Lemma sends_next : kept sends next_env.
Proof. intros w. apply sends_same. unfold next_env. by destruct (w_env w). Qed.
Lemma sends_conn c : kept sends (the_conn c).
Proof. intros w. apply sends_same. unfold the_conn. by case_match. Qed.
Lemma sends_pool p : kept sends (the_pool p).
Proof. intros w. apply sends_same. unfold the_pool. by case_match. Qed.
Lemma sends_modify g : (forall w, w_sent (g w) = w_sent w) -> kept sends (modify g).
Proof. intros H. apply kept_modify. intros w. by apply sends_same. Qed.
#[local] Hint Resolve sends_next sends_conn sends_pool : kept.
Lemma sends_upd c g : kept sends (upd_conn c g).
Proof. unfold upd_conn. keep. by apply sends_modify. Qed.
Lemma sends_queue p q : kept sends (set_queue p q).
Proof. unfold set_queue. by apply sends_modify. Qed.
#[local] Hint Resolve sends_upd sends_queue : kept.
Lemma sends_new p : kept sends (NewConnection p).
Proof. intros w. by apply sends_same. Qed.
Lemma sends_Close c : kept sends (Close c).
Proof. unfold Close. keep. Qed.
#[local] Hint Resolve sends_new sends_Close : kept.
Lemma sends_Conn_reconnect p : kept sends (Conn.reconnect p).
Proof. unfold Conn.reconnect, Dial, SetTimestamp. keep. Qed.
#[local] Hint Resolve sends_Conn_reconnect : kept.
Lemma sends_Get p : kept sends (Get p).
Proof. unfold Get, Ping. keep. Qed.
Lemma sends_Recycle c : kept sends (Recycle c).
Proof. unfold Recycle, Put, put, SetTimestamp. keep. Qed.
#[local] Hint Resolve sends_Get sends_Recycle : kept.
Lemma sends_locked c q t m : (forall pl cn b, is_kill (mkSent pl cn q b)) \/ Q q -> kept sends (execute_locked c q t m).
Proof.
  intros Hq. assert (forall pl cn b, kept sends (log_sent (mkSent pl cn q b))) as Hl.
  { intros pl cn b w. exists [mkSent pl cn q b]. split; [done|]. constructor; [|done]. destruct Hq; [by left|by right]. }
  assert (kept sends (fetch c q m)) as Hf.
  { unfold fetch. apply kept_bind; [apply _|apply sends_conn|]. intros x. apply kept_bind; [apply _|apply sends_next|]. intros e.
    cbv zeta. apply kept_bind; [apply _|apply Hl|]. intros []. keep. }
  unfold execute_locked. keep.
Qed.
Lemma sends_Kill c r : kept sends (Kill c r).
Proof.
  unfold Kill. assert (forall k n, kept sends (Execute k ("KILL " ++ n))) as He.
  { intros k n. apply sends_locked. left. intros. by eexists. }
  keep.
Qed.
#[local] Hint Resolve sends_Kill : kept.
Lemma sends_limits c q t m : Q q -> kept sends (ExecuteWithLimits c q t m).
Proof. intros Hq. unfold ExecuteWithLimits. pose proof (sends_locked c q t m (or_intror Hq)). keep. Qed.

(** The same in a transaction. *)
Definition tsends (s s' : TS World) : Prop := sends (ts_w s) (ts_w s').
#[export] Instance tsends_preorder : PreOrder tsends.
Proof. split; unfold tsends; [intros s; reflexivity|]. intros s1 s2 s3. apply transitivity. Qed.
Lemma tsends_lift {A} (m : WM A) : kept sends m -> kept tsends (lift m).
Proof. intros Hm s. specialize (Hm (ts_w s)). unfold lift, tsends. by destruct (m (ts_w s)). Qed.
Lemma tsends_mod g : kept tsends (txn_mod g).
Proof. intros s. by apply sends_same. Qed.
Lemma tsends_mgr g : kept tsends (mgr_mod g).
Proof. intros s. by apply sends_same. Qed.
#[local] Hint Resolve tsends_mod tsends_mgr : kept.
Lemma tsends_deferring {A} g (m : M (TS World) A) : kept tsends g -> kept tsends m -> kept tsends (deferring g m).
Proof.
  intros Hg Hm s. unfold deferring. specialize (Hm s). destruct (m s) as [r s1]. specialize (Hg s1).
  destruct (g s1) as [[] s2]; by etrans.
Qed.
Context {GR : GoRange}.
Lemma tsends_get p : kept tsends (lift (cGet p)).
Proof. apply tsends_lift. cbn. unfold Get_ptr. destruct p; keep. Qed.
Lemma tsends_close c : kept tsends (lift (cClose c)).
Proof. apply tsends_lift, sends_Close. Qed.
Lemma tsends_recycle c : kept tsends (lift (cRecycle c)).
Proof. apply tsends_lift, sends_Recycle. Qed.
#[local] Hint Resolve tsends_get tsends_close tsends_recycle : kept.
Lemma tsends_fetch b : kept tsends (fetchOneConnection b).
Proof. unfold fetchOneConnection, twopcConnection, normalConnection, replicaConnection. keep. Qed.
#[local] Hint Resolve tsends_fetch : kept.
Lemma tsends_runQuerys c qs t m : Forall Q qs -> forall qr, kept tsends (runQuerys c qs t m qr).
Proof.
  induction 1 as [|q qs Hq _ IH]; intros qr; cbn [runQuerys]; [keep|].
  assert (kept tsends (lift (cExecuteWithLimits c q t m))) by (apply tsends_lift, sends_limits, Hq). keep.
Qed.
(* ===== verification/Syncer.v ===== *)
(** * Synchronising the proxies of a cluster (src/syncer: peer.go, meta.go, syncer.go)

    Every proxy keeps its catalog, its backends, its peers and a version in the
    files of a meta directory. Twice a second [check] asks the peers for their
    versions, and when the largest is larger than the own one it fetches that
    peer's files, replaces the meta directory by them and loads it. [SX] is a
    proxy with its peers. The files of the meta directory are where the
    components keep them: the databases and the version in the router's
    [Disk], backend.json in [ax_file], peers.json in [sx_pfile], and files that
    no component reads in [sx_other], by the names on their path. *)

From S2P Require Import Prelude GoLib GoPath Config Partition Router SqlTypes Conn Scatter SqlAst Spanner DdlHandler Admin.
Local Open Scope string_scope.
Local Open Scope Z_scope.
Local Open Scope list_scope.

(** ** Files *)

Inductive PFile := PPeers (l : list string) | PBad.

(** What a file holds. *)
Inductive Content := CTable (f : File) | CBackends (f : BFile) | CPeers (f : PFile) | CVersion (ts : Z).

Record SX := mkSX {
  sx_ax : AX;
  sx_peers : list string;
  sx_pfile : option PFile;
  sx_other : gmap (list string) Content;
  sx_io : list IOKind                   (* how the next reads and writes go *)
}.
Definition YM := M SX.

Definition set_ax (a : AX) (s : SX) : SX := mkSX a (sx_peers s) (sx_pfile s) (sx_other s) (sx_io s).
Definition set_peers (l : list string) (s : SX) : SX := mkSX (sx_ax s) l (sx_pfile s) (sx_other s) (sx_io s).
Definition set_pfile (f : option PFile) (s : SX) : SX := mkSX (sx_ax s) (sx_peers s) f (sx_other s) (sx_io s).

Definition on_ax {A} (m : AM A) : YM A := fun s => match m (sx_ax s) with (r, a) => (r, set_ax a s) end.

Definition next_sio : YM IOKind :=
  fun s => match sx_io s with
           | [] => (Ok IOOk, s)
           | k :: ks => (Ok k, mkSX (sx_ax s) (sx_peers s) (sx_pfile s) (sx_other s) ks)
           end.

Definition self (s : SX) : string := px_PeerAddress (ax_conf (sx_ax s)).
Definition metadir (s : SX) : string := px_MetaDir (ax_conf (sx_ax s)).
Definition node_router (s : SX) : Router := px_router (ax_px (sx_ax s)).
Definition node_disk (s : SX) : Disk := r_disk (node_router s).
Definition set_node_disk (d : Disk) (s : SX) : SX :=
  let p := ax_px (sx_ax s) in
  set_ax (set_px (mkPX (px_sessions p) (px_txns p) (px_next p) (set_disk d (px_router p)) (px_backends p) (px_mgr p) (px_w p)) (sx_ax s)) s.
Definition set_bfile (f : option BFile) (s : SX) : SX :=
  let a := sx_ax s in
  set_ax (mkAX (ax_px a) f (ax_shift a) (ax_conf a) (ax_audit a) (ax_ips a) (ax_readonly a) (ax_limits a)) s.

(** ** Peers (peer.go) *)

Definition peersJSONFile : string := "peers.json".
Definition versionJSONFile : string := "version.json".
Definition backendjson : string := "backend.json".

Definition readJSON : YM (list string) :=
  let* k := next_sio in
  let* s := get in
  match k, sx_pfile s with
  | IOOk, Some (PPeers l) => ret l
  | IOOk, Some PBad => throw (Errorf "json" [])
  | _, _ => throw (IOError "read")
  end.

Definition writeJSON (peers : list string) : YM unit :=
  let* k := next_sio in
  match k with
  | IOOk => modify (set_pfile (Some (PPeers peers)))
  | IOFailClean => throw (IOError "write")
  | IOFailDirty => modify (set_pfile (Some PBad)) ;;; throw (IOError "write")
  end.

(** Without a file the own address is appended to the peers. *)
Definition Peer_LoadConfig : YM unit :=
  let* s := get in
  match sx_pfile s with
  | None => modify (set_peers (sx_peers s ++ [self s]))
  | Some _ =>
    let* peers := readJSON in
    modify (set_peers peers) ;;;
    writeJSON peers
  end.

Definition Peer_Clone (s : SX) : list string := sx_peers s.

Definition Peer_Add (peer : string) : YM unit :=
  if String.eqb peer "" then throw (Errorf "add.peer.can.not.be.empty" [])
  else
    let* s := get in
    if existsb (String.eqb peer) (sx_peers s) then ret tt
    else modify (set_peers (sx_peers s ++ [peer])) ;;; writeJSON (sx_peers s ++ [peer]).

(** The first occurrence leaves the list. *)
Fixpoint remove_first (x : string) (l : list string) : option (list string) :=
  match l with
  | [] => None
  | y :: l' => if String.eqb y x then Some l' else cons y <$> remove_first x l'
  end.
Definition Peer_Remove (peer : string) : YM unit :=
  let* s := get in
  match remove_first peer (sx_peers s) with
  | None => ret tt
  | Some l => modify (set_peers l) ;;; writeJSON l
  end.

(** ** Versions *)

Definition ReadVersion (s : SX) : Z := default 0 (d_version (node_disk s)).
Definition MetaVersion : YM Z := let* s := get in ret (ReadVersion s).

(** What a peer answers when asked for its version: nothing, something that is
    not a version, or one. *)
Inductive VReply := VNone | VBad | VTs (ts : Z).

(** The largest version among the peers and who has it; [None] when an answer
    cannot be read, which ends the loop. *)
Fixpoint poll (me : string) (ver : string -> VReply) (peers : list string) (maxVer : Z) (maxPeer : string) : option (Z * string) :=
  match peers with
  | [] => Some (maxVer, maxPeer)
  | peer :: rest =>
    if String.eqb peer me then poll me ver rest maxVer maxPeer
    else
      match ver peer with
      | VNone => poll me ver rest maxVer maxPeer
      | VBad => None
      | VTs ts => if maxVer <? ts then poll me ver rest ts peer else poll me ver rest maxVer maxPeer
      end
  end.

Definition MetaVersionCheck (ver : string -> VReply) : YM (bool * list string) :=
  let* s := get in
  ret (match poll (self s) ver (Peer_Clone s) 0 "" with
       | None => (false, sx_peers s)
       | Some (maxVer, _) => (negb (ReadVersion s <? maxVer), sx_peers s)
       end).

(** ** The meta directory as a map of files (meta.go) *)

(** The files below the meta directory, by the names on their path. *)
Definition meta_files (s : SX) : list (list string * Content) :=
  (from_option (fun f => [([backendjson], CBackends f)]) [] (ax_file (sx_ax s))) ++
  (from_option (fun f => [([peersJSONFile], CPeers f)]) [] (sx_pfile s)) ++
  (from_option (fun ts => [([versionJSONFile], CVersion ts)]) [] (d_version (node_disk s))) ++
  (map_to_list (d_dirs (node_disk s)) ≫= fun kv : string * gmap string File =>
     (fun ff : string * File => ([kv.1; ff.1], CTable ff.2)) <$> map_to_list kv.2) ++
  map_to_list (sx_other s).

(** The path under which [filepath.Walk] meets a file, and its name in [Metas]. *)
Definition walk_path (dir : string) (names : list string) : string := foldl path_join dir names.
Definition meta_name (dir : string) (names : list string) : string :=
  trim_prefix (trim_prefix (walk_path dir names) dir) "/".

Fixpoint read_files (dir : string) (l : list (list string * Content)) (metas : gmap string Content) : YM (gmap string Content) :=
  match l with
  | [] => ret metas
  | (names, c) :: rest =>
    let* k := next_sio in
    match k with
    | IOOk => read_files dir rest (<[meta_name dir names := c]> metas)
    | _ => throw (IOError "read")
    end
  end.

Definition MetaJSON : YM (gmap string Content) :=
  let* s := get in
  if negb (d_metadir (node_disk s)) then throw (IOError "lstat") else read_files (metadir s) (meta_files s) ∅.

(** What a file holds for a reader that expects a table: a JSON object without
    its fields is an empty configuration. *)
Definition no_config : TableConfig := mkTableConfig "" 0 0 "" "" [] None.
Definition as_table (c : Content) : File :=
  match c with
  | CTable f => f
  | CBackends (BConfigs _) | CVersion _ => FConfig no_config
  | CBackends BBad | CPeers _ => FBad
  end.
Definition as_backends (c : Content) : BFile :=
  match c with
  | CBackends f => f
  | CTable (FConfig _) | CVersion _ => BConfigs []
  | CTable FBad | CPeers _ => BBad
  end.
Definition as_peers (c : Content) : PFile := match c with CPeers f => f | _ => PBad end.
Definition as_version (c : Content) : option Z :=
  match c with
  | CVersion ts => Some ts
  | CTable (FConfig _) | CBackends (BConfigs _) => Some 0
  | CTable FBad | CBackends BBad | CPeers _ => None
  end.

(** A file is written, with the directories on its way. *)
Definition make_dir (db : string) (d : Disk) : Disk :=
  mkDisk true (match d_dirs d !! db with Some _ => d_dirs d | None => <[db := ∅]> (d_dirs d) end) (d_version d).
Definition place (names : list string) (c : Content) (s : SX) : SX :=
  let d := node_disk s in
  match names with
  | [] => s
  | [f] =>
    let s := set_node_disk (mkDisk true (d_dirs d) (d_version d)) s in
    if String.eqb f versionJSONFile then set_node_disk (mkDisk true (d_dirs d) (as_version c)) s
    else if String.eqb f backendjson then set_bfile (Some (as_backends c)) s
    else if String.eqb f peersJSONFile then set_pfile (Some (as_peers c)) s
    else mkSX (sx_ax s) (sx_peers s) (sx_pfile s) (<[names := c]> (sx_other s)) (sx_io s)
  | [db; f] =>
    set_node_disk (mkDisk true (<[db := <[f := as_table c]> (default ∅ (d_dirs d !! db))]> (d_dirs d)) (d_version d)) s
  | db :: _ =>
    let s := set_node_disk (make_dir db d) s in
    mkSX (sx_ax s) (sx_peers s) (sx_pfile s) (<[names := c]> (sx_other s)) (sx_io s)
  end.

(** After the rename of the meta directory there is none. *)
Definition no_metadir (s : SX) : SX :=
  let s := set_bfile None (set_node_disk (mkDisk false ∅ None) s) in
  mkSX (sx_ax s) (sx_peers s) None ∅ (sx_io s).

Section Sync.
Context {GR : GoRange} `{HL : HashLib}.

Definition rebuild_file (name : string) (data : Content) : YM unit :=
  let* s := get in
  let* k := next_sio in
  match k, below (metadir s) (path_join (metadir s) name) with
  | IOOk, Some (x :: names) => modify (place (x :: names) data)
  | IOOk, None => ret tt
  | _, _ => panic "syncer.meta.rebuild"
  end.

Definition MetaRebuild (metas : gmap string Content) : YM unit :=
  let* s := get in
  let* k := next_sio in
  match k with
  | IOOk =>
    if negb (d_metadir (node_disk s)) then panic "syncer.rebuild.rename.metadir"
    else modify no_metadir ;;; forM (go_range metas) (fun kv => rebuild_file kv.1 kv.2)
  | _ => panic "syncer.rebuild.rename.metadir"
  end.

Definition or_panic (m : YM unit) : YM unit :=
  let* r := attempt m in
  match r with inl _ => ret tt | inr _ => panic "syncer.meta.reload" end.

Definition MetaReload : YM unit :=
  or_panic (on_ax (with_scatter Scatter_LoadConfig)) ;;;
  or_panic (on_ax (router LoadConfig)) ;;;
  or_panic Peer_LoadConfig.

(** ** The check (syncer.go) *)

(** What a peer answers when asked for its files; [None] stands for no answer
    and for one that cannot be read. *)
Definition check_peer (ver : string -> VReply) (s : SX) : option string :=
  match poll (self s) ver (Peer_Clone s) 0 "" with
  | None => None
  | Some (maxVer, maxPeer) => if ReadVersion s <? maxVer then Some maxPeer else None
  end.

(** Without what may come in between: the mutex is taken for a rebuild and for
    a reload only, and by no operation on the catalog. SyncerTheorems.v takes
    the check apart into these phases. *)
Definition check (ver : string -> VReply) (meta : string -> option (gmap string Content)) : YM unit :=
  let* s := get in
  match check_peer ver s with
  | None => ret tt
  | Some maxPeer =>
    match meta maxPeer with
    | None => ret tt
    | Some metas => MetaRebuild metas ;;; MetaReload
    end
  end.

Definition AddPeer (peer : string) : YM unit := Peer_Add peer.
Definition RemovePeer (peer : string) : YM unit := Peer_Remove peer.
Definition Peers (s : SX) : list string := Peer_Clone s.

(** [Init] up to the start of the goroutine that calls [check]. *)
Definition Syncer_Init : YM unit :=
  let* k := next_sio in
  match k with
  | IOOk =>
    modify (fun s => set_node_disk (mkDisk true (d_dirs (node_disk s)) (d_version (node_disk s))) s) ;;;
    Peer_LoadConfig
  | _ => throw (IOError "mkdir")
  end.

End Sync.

════════

■ INSTRUCTIONS TO FOLLOW ■
When "which" shows up in a line of the material, report that line.

■ ANSWER FOR THIS EXERCISE ■
    cannot be read, which ends the loop. *)
(** The path under which [filepath.Walk] meets a file, and its name in [Metas]. *)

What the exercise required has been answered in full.